Brief
Read the lines below. Copy out any that hold the string "eapply".

Data supplied
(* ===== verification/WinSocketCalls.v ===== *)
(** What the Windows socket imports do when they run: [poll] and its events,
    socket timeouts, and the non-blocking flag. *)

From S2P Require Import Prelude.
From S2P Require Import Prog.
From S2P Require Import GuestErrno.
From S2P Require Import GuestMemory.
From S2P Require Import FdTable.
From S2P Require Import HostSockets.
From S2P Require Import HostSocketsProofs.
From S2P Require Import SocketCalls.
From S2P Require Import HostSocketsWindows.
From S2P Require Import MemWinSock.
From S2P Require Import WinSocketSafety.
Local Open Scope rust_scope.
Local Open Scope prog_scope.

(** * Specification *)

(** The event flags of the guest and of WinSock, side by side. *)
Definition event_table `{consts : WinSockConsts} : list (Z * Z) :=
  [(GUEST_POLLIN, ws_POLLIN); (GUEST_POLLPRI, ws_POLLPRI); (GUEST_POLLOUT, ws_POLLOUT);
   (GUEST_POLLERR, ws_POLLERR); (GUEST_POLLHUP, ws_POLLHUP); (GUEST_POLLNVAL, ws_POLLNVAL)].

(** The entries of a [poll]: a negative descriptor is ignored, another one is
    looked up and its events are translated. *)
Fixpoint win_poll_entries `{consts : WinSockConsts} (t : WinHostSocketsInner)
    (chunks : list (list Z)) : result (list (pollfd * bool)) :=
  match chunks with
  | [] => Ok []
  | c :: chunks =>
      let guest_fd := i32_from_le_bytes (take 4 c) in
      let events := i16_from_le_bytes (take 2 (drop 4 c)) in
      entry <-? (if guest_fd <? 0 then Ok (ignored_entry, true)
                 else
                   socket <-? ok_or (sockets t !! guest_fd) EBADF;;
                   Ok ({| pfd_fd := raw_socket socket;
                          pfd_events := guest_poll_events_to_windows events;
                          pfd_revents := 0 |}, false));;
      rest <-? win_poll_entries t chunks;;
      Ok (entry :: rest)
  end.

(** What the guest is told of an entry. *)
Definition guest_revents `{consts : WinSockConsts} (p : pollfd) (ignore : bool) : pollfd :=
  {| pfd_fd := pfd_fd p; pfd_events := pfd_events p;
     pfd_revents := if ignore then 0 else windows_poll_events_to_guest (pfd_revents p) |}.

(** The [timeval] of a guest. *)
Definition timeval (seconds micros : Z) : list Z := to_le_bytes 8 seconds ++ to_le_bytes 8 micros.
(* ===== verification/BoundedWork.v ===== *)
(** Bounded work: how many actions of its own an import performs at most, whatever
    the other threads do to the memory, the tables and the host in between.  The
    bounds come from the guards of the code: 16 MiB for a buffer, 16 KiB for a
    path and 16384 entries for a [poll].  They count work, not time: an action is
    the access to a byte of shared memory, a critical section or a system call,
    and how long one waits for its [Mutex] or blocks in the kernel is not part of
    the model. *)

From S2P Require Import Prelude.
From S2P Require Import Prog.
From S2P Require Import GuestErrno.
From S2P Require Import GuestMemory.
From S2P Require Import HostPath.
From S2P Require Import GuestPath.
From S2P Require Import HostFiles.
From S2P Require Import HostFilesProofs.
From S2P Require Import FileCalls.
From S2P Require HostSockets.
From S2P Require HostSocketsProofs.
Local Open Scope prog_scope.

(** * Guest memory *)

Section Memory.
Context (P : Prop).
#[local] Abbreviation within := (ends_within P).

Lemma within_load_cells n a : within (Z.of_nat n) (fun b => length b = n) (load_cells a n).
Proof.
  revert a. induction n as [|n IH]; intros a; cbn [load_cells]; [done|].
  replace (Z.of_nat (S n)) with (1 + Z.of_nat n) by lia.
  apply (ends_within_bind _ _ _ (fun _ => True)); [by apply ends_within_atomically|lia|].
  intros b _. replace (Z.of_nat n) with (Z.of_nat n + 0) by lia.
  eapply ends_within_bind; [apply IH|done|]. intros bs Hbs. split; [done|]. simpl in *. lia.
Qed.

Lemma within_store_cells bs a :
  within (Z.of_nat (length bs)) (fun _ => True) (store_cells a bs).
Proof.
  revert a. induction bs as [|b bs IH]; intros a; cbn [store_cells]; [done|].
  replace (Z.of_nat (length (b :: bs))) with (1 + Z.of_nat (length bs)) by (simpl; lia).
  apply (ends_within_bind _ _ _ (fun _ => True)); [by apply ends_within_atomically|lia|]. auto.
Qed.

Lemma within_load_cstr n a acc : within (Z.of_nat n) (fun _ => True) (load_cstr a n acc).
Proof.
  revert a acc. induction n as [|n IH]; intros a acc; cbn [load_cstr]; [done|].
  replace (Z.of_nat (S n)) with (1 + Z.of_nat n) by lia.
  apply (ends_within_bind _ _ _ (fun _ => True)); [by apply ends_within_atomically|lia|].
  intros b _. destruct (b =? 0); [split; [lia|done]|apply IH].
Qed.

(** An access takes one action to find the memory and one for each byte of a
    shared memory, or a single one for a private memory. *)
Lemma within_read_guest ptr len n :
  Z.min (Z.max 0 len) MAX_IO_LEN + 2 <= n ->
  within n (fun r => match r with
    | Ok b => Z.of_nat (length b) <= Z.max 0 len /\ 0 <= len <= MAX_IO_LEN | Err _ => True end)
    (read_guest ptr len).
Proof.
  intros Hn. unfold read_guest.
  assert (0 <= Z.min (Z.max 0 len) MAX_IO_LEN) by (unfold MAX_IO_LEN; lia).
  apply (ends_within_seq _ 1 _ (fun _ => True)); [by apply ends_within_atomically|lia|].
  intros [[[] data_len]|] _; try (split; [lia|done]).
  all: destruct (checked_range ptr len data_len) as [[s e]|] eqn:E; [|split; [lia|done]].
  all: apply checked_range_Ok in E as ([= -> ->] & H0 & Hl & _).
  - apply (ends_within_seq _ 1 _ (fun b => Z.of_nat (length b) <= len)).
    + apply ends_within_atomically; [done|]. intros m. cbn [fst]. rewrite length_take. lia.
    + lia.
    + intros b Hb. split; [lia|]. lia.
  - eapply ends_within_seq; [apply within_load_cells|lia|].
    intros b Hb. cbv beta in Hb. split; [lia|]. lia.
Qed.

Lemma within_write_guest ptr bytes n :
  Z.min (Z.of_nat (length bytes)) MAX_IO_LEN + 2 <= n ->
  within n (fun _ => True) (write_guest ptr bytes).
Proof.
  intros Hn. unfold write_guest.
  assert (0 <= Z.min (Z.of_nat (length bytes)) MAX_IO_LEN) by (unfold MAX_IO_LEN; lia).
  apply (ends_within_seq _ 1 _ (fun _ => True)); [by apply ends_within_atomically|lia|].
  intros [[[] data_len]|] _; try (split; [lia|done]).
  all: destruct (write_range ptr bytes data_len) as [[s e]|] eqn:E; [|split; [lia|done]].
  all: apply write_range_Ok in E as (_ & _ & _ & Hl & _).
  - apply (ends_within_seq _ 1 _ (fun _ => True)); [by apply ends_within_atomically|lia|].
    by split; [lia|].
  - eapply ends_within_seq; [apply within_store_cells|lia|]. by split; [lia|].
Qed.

Written answer
  eapply ends_within_bind; [apply IH|done|]. intros bs Hbs. split; [done|]. simpl in *. lia.
  - eapply ends_within_seq; [apply within_load_cells|lia|].
  - eapply ends_within_seq; [apply within_store_cells|lia|]. by split; [lia|].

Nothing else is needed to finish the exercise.